As they explain, such a database query could identify “for a given patient, an appropriate reference group (cohort) of similar, previously treated patients whose EHRs would be analyzed to choose the optimal treatment for the patient at issue.”  Their proposal is a logical extension of an idea promoted in an Institute of Medicine report known as the “Wilensky Proposal,” which called for more targeted comparative effectiveness research.  Research has already demonstrated that pharmacogenetic algorithms can sometimes outperform algorithms that consider only clinical factors.

From Transparency to Intelligibility

Of course, there are challenges to this type of research.  Systems must move beyond mere transparency to data entry standards that allow for the intelligibility required by personalized medicine.  As Hoffman and Podgurski recognize, “the need to code all presenting comorbidities” and to identify “patients who have the specific condition to be studied” is crucial to data quality. There is a tension between untrammeled innovation by vendors at any given time and later, predictable needs of patients, doctors, insurers, and hospitals to compare their records and to transport information from one filing system to another.

For example, one system may be able to understand “C,” “cgh,” or “koff” as “cough,” and may well code it in any way it chooses.  But to integrate and to port data, all systems need to be able to translate symptoms, diagnoses, interventions, and outcomes into commonly recognized coding.  Competition also depends on data portability: health care providers can only credibly threaten to move their business away from an unsatisfactory vendor if they can transport those records.  Patients want their providers to seamlessly integrate records.  Hoffman and Podgurski show the necessity of Stage II of meaningful use rulemaking to promote a common language of medical recordkeeping. As they recommended in 2008:

[I]t is necessary for all vendors to support what we will call a “common exchange representation” (“CER”) for EHRs.  A CER is an artificial language for representing the information in EHRs, which has well defined syntax and semantics and is capable of unambiguously representing the information in any EHR from a typical EHR system. EHRs using the CER should be readily transmittable between EHR systems of different vendors.  The CER should make it easy for vendors of EHR systems to implement a mechanism for translating accurately and efficiently between the CER and the system’s internal EHR format.

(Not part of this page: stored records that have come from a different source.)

(** What a step at [q] does: it works there only, and leaves a directory there. *)
Record step_at (q : list string) (w w' : world) : Prop := {
  st_cwd : cwd w' = cwd w;
  st_env : env w' = env w;
  st_wf : tree_wf (root w');
  st_same : same_but [q] (root w) (root w');
  st_dir : stands q (root w')
}.

Lemma step_trans q w1 w2 w3 : step_at q w1 w2 → step_at q w2 w3 → step_at q w1 w3.
Proof. intros [] []. split; [congruence|congruence|done|by eapply same_but_step|done]. Qed.

Lemma step_place q p w w' : step_at q w w' → place w q → place w p → place w' p.
Proof.
  intros [Hc _ Hwf Hs [es Hd]] [_ _ _ Hq] [_ Hn [ec Hcwd] Hp]. rewrite <- Hc in Hn, Hq, Hp. split; [done..| |done].
  rewrite Hc in Hq |- *. by eapply (same_but_dirs _ _ _ _ Hs Hd).
Qed.

Lemma step_get q p w w' : step_at q w w' → apart q p → tget p (root w') = tget p (root w).
Proof. intros Hs Hp. apply (st_same _ _ _ Hs). by apply List.Forall_cons; [|apply List.Forall_nil]. Qed.

Lemma step_at_path q p w w' : step_at q w w' → apart q (resolve (cwd w) p) → at_path w' p = at_path w p.
Proof. intros Hs Hp. unfold at_path. rewrite (st_cwd _ _ _ Hs). by eapply step_get. Qed.

Lemma step_mkdirs q p w w' :
  step_at q w w' → apart q p → is_Some (tmkdirs p (root w)) → is_Some (tmkdirs p (root w')).
Proof. intros [_ _ _ Hs [es Hd]] Hp. by eapply same_but_tmkdirs. Qed.

(** Logging is no step at all. *)
Lemma step_log q w w' l : step_at q w w' → step_at q w (set_log l w').
Proof. by intros []. Qed.

(** A program run in a directory, from a directory that is still there when it is done. *)
Lemma cd_ran `{Host} w pn cmd rc t :
  let q := resolve (cwd w) pn in
  place w q → startswith pn "/" = true → (∃ es, at_path w pn = Some (Dir es)) →
  ran cmd q (env w) (root w) rc t → stands (components (cwd w)) t →
  ∃ w', cd pn (execute_default cmd) w = (if rc =? 0 then Ret tt else Raise (failed_command cmd rc), w') ∧
    cwd w' = cwd w ∧ root w' = t ∧ env w' = env w ∧ log w' = log w.
Proof.
  intros q [Hwf Hn [ec Hc] Haw] Ha [ed Hd] [[o err] E] [ec' Hc'].
  destruct (execute_exited cmd (set_cwd (abs_path q) w) rc t o err E) as (w1 & E1 & C1 & R1 & N1 & L1).
  exists (set_cwd (cwd w) w1). split_and!; [|done..].
  apply (cd_ended pn _ w ec ed _ w1 ec'); [done..|by rewrite R1].
Qed.

Lemma worked_step q t w : worked_in q (root w) t → step_at q w (set_root t w).
Proof. intros (W & K & D). by split. Qed.

(** What is in a directory has the directory above it, and the root. *)
Lemma stands_above q n k t : tget (q ++ [n]) t = Some k → stands q t.
Proof. apply tget_parent. Qed.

There are also important opportunities for standardization in the security field.  The discussion can quickly become technical, but the underlying purpose is clear: to develop some standard forms of interacting in a realm where “spontaneous order” is unlikely to arise and network effects (as well as what David Grewal describes as network power) could lead to the lock-in of suboptimal patterns of data storage and transfer.

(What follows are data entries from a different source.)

(* ===== verification/CallGraph.v ===== *)
(** benchmarks/DMon_filter: find_call_graph.py and adapt_to_bpf.py, which follow the
    calls of a lock function through the kernel sources until a function that a policy
    can be attached to.  The two scripts share their helpers but for two more early
    returns in adapt_to_bpf.py; the shared code takes the script as an argument. *)

From S2P Require Import Prelude PyStr PyRe PyPath Effect Os.

Inductive script := AdaptToBpf | FindCallGraph.

Definition target_bpf_functions : list string := ["queued_spin_lock_slowpath"; "queued_spin_lock"].

(** * The text of a definition *)

(** How the search for a definition ends: a value, a list of statements that is printed
    before it is returned, or an exception. *)
Inductive scanned :=
| Content (v : option (list string))
| Statements (l : list string)
| Failed (e : exn).

(** [\{(.*?)\}], with the star lazy *)
Definition braces_re : re := RSeq (rlit "{") (RSeq (RGroup 1 (RStar false dot)) (rlit "}")).

Definition statements_of (next_line : string) : list string :=
  concat (map (fun m => map strip (split (group 1 m.2) ";")) (findall braces_re next_line)).

(** The value after the loop: the mapped name of a one-line macro, or the lines between
    the markers. *)
Definition between_markers (lines : list string) (start end_ : nat) (is_mapping : bool) :
    list string :=
  let slice_ := firstn (end_ - start) (skipn start lines) in
  if is_mapping then
    match words (nth start lines "") with
    | [_; _; mapping] => [mapping]
    | _ => slice_
    end
  else slice_.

Better health information technology infrastructures in the United States can enable forms of surveillance that are more rigorous, comprehensive, and actionable in the world of policy, and more user-friendly for patients. Rather than getting between doctor and patient, advanced EHR stands poised to silently monitor and improve their relationship. The same record systems that are designed to digitize health diagnoses and interventions can also generate outcome data if they are configured appropriately.  Such data would help ensure patients and authorities are truly informed about the risks and benefits of drugs.

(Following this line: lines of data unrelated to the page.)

(* ===== verification/OptParse.v ===== *)
(** The part of optparse the scripts use: long options with a value, flags, flags of one
    letter, and the request for help. *)

From S2P Require Import Prelude PyStr PyDict Effect.

(** A declared option: its long name, whether it is a flag ([store_true]), and its letter. *)
Record opt_spec := OptSpec { o_name : string; o_flag : bool; o_short : option ascii }.

(** An option with a value. *)
Definition valued (n : string) : opt_spec := OptSpec n false None.

Definition help_opt : opt_spec := OptSpec "help" true (Some "h"%char).

(** The values given, by name; a flag that was given has the value True. *)
Definition opts : Type := list (string * string).

Section Parse.
Context (specs : list opt_spec).

(** A long option may be cut short as long as it stays unambiguous. *)
Definition match_long_opt (name : string) : option opt_spec :=
  let all := specs ++ [help_opt] in
  match List.filter (fun o => String.eqb (o_name o) name) all with
  | o :: _ => Some o
  | [] => match List.filter (fun o => startswith (o_name o) name) all with
          | [o] => Some o
          | _ => None
          end
  end.

Definition is_help (o : opt_spec) : bool := String.eqb (o_name o) "help".

(** The letters after a single dash. *)
Fixpoint short_opts (cs : string) (vals : opts) : outcome opts :=
  match cs with
  | EmptyString => Ret vals
  | String c cs' =>
      match List.filter (fun o => bool_decide (o_short o = Some c)) (specs ++ [help_opt]) with
      | o :: _ => if is_help o then Exit 0 else short_opts cs' (dset (o_name o) "True" vals)
      | [] => Exit 2
      end
  end.

(** [parser.parse_args()]: an error leaves with status 2, a request for help with 0. *)
Fixpoint parse_args (argv : list string) (vals : opts) : outcome opts :=
  match argv with
  | [] => Ret vals
  | arg :: rest =>
      if String.eqb arg "--" then Ret vals
      else if startswith arg "--" then
        let body := slice_from arg 2 in
        match split1 body "=" with
        | [name; v] =>
            match match_long_opt name with
            | Some o => if o_flag o then Exit 2 else parse_args rest (dset (o_name o) v vals)
            | None => Exit 2
            end
        | _ =>
            match match_long_opt body with
            | Some o =>
                if is_help o then Exit 0
                else if o_flag o then parse_args rest (dset (o_name o) "True" vals)
                else match rest with
                     | v :: rest' => parse_args rest' (dset (o_name o) v vals)
                     | [] => Exit 2
                     end
            | None => Exit 2
            end
        end
      else if startswith arg "-" && negb (String.eqb arg "-") then
        match short_opts (slice_from arg 1) vals with
        | Ret vals' => parse_args rest vals'
        | o => o
        end
      else parse_args rest vals
  end.

(** The first option without a value, in the order of declaration; flags have a default. *)
Definition missing (vals : opts) : option string :=
  match List.filter (fun o => negb (o_flag o) && bool_decide (dget (o_name o) vals = None)) specs with
  | o :: _ => Some (o_name o)
  | [] => None
  end.
End Parse.

Definition opt_value (vals : opts) (o : string) : string := default "" (dget o vals).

Hoffman and Podgurski are among the first legal academics to convincingly merge literatures of health system transformation and cyberlaw.  They suggest the practical feasibility of productivity gains in the health sector that we usually associate only with Silicon Valley. Just as U.S. Department of Homeland Security (“DHS”) and National Security Agency (“NSA”) have advanced domestic intelligence capabilities by querying distributed databases from diverse public and private sector partners, we can now apply such technology toward improving population health.  Hoffman and Padgurski demonstrate a “proof of concept” for reallocating more of these technologies from the diminishing marginal returns of seeking an “enemy within,” to fighting the truly pervasive menace of disease.